# Spoonplugs



## piketroller (Oct 24, 2016)

jd4223 said:


> My nephew just bought the HumminBird Helix 5 w/CHIRP and GPS for $350 from Cabelas 2 days ago...I'll see how well it works when we put the boat in this spring,,,I like the idea of the side view plus GPS!


I’ve got a new in box Hummingbird 798 side imaging/down imaging/GPS sitting in my garage for a project boat that didn’t happen. For a small boat, I liked the swivel mount on those over the gimbal mount on the new ones. I’d make a deal if you are ever interested.


----------



## jd4223 (Feb 12, 2012)

Thanks for the offer. I'll keep that in mind and see how well his Helix works out...May be too much electronics for him...lol


----------



## Waif (Oct 27, 2013)

Zkovach1175 said:


> Keep seeing write ups and info on this old lure. Anyone use these? On our spring trip this year we are targeting walleye but there’s tons of pike. Was thinking of picking some of these up. Any thoughts or reviews?


A spoonplug thread....
I can't resist.

I don't own one.
See one now and then.Often at a estate or similar sale...
As with your mention ,I get a trip in the wayback machine 40 years to a tidy older gas station on the South edge of GrandRapids near/at 76th and Division.
Two old gents worked it. One or both may have owned it.
When it was slow enough which was often ;and things were just so , they closed up early.

I'd stop on a more than a decade old motorcycle and one of them would come out and fill the tank with utmost caution while I stayed seated. A shop rag to catch the drip I never did see happen ,and while I'd say don't worry about the paint;they worried , due to that simply being the way things were done.
All that for an average 30 cents.....

One day one of them asked if I fished.
When I said yes I was invited in the station.
A glass counter was about the only thing in the front room and about a dozen spoonplugs in boxes under it.

Now a boat was not in my short term forecast. Let alone a motor.
Thinking they were looking to sell a lure it was a relief of sorts (my liquid assets were in the bikes tank anyways) to instead have it explained that there was quite a process/system to spoonplugging.
Varied weights and speeds and line ect..And that knowing how to work the system meant more than having a lure.
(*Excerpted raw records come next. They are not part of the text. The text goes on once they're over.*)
(** * pushDynatraceDeploymentEvent: a model of the Lambda handler

    Shallow embedding of [lambdas/pushDynatraceDeploymentEvent/index.js].
    The handler turns a CodePipeline job, an SNS notification or a direct
    call into one Dynatrace event and posts it.  The embedding keeps the
    JavaScript data as JSON values, the handler's local variables as an
    explicit state, its calls to the outside as a trace of actions, and
    exceptions as a completion that a [try]/[catch] can intercept only when
    it was raised in the same turn of the event loop. *)

From Stdlib Require Import String Ascii List ZArith Bool DecimalString Lia.
Import ListNotations.
Local Open Scope list_scope.
Local Open Scope string_scope.

Set Warnings "-register-all".

(** ** JavaScript values *)

(** What [JSON.parse] and the Lambda runtime hand to the program, plus
    [undefined].  An array carries its elements and the named properties
    that an assignment such as [a["k"] = v] adds to it.  An object keeps its
    properties in insertion order.  Numbers are the integers, which print
    in plain decimal notation: the payloads carry status codes and
    identifiers, and the program looks at a number only to test it for zero
    or to print it. *)
Inductive value : Type :=
| VUndefined
| VNull
| VBool (b : bool)
| VNum (n : Z)
| VStr (s : string)
| VArr (elems : list value) (named : list (string * value))
| VObj (props : list (string * value)).

Inductive jserror : Type :=
| TypeError (detail : string)
| SyntaxError (detail : string).

Inductive result (A : Type) : Type :=
| Ok (a : A)
| Err (e : jserror).
Arguments Ok {A} a.
Arguments Err {A} e.

Class Monad (m : Type -> Type) : Type := {
  ret : forall {A}, A -> m A;
  bind : forall {A B}, m A -> (A -> m B) -> m B
}.

Notation "x <- c ;; k" := (bind c (fun x => k))
  (at level 61, c at next level, right associativity).
Notation "c ;;; k" := (bind c (fun _ => k))
  (at level 61, right associativity).

#[export] Instance result_monad : Monad result := {
  ret := fun A a => Ok a;
  bind := fun A B c k => match c with Ok a => k a | Err e => Err e end
}.

(** [!v] is [negb (truthy v)]. *)
Definition truthy (v : value) : bool :=
  match v with
  | VUndefined | VNull => false
  | VBool b => b
  | VNum n => negb (n =? 0)%Z
  | VStr s => negb (s =? "")
  | VArr _ _ | VObj _ => true
  end.

Fixpoint assoc (k : string) (l : list (string * value)) : option value :=
  match l with
  | [] => None
  | (k', v) :: rest => if k' =? k then Some v else assoc k rest
  end.

(** Assignment to a property: an existing key keeps its place, a new one
    goes last. *)
Fixpoint assoc_set (k : string) (x : value) (l : list (string * value))
  : list (string * value) :=
  match l with
  | [] => [(k, x)]
  | (k', v) :: rest =>
      if k' =? k then (k', x) :: rest else (k', v) :: assoc_set k x rest
  end.

Definition own (l : list (string * value)) (k : string) : value :=
  match assoc k l with Some v => v | None => VUndefined end.

(** [v.k] and [v["k"]] for the data field names of the source (none of them
    is a member of a built-in prototype, so a primitive or an object that
    does not own the key answers [undefined]). *)
Definition get (v : value) (k : string) : result value :=
  match v with
  | VUndefined | VNull =>
      Err (TypeError ("Cannot read property " ++ k ++ " of undefined or null"))
  | VObj props => Ok (own props k)
  | VArr _ named => Ok (own named k)
  | VBool _ | VNum _ | VStr _ => Ok VUndefined
  end.

(** The effect of [v.k = x] on [v] itself.  The file is not in strict mode:
    an assignment to a property of a primitive is dropped silently. *)
Definition store (v : value) (k : string) (x : value) : value :=
  match v with
  | VObj props => VObj (assoc_set k x props)
  | VArr elems named => VArr elems (assoc_set k x named)
  | _ => v
  end.

Definition set (v : value) (k : string) (x : value) : result value :=
  match v with
  | VUndefined | VNull =>
      Err (TypeError ("Cannot set property " ++ k ++ " of undefined or null"))
  | _ => Ok (store v k x)
  end.

Definition render_nat (i : nat) : string :=
  NilZero.string_of_uint (Nat.to_uint i).

Definition render (n : Z) : string :=
  NilZero.string_of_int (Z.to_int n).

(** [v[i]] for a numeric index. *)
Definition get_index (v : value) (i : nat) : result value :=
  match v with
  | VUndefined | VNull =>
      Err (TypeError ("Cannot read property " ++ render_nat i
                      ++ " of undefined or null"))
  | VArr elems _ => Ok (nth i elems VUndefined)
  | VObj props => Ok (own props (render_nat i))
  | VStr s =>
      Ok (match String.get i s with
          | Some c => VStr (String c "")
          | None => VUndefined
          end)
  | VBool _ | VNum _ => Ok VUndefined
  end.

Fixpoint has_key (k : string) (l : list (string * value)) : bool :=
  match l with
  | [] => false
  | (k', _) :: rest => (k' =? k) || has_key k rest
  end.

Definition cannot_convert : jserror :=
  TypeError "Cannot convert object to primitive value".

(** The string a value turns into under [+] with a string, under [==] with a
    string, and inside [Array.prototype.join].  A parsed object has no
    callable member of its own: one that owns a [toString] key shadows
    [Object.prototype.toString] with a non-function, and the conversion
    throws; any other object prints as [[object Object]].  An array prints
    as its elements joined by commas, [null] and [undefined] printing as the
    empty string there. *)
Fixpoint ToString (v : value) : result string :=
  match v with
  | VUndefined => Ok "undefined"
  | VNull => Ok "null"
  | VBool true => Ok "true"
  | VBool false => Ok "false"
  | VNum n => Ok (render n)
  | VStr s => Ok s
  | VObj props =>
      if has_key "toString" props then Err cannot_convert
      else Ok "[object Object]"
  | VArr elems named =>
      if has_key "toString" named then Err cannot_convert
      else if has_key "join" named then Ok "[object Array]"
      else
        let item (x : value) : result string :=
          match x with
          | VUndefined | VNull => Ok ""
          | _ => ToString x
          end in
        (fix join (l : list value) : result string :=
           match l with
           | [] => Ok ""
           | [x] => item x
           | x :: rest =>
               match item x with
               | Ok s =>
                   match join rest with
                   | Ok r => Ok (s ++ "," ++ r)
                   | Err e => Err e
                   end
               | Err e => Err e
               end
           end) elems
  end.

(** [v == lit] for a literal [lit] that is not a numeral (the two event type
    names): a number or a boolean is compared with [ToNumber lit], which is
    [NaN]; [null] and [undefined] equal only each other; an object or an
    array is compared through its string conversion. *)
Definition loose_eq_str (v : value) (lit : string) : result bool :=
  match v with
  | VStr s => Ok (s =? lit)
  | VArr _ _ | VObj _ => s <- ToString v ;; Ok (s =? lit)
  | VUndefined | VNull | VBool _ | VNum _ => Ok false
  end.

Definition not_a_function (m : string) : jserror :=
  TypeError (m ++ " is not a function").

Fixpoint contains (needle s : string) : bool :=
  String.prefix needle s ||
  match s with
  | EmptyString => false
  | String _ rest => contains needle rest
  end.

(** [v.includes(needle)]: substring test on a string, membership test on an
    array. *)
Definition includes (v : value) (needle : string) : result bool :=
  match v with
  | VStr s => Ok (contains needle s)
  | VArr elems _ =>
      Ok (existsb (fun x => match x with
                            | VStr s => s =? needle
                            | _ => false
                            end) elems)
  | VUndefined | VNull =>
      Err (TypeError "Cannot read property includes of undefined or null")
  | _ => Err (not_a_function "includes")
  end.

(** [v.concat(items)], where [items] is an array. *)
Definition concat (v : value) (items : list value) : result value :=
  match v with
  | VArr elems _ => Ok (VArr (elems ++ items)%list [])
  | VStr s => t <- ToString (VArr items []) ;; Ok (VStr (s ++ t))
  | VUndefined | VNull =>
      Err (TypeError "Cannot read property concat of undefined or null")
  | _ => Err (not_a_function "concat")
  end.

(** [s.split(",")] *)
Fixpoint split (sep : ascii) (s : string) : list string :=
  match s with
  | EmptyString => [""]
  | String c rest =>
      if Ascii.eqb c sep then "" :: split sep rest
      else match split sep rest with
           | x :: xs => String c x :: xs
           | [] => [String c ""]
           end
  end.

Definition nl : string := String (ascii_of_nat 10) "".

(** The receiver of [v.m(...)] for a method [m] of strings: a string has
    the method; [v.m] is [undefined] on any other value, and the call
    throws. *)
Definition string_method (m : string) (v : value) : result string :=
  match v with
  | VStr s => Ok s
  | VUndefined | VNull =>
      Err (TypeError ("Cannot read property " ++ m ++ " of undefined or null"))
  | _ => Err (not_a_function m)
  end.

(** ** The world outside the handler *)

(** Modelled from the spec: the job context that [getJobDetails] of the
    pipeline utility module [codepipelineutils] passes to its callback.  The
    module is not among the sources; the spec gives the shape
    [{pipelineName, stage, action, codedeploy?: {deploymentId,
    deploymentGroup, application}}]. *)
Record codedeployDetails : Type := {
  deploymentId : string;
  deploymentGroup : string;
  application : string
}.

(** Modelled from the spec: the second argument of the callback of
    [getJobDetails], of which the handler reads these four fields. *)
Record jobDetails : Type := {
  pipelineName : string;
  stage : string;
  action : string;
  codedeploy : option codedeployDetails
}.

(** What the runtime and the three utility modules ([codepipelineutils],
    [dtapiutils], [monspec]) answer, each with the result type that the
    handler relies on: the clock for the two readings of [Date.now()], an
    error or nothing from [dtApiInit], the token and the tenant URL of the
    environment, an error or the job context from [getJobDetails], an error
    or the file content from [downloadFile], the list of tag rules, and the
    status code and body of the HTTP answer.  A failed lookup passes an
    error to the callback, kept here as its text. *)
Record world : Type := {
  JSON_parse : string -> result value;
  now_start : Z;
  now_end : Z;
  dtApiInit : option string;
  getDtApiToken : value;
  getDtTenantUrl : value;
  getJobDetails : value -> option string * jobDetails;
  downloadFile : value -> value -> value -> option string * string;
  getAllTagRules : value -> value -> list value;
  dtApiPost : string -> value -> value -> Z * string
}.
I left thinking they had hit on a niche that suited them well.
And explained some of what they probably did when shop was closed early on nice days too.


----------



## Zkovach1175 (Mar 29, 2017)

Got some spoonplugs shipping out tomorrow. I’ll upload some pics when they arrive.


----------



## Zkovach1175 (Mar 29, 2017)




----------



## piketroller (Oct 24, 2016)

Zkovach1175 said:


> View attachment 487133


That’s your first step to committing to the spoonplug lifestyle.


----------



## Zkovach1175 (Mar 29, 2017)

piketroller said:


> That’s your first step to committing to the spoonplug lifestyle.


yeah can’t wait to give em a shot. I also picked up some Canadian wigglers today. I heard those are pretty good too. Got lots of new lures to try this spring. Can’t wait!!


----------



## jd4223 (Feb 12, 2012)

Zkovach1175 said:


> yeah can’t wait to give em a shot. I also picked up some Canadian wigglers today. I heard those are pretty good too. Got lots of new lures to try this spring. Can’t wait!!


Did you buy any No Bo trolling line? What type/make rod will you be using and what make reel? You can use any line counter reel spooled with braid or stiff mono...


----------



## Zkovach1175 (Mar 29, 2017)

jd4223 said:


> Did you buy any No Bo trolling line? What type/make rod will you be using and what make reel? You can use any line counter reel spooled with braid or stiff mono...


I wanted to ask you about that. I have trolling rods but spinning reels with no line counters. Not sure if it’s worth buying line counter reels or just letting the spoonplugs out. Let me know.


----------



## jd4223 (Feb 12, 2012)

You need a baitcast reel. Doesn't need a line counter if you use the No Bo trolling line. The line is color coded, I think every 30 feet is a different color. If you use a different type line,then count the number of times the reels line guide goes from 1 side of the reel to the other side of the reel and measure how much line is out...2 passes on the line guide equals 10' 4 passes 20' etc(just an example,your reel will be different). I use 12lb No Bo on 2 of my reels and 17llb on another reel for bigger fish...musky,big pike.


----------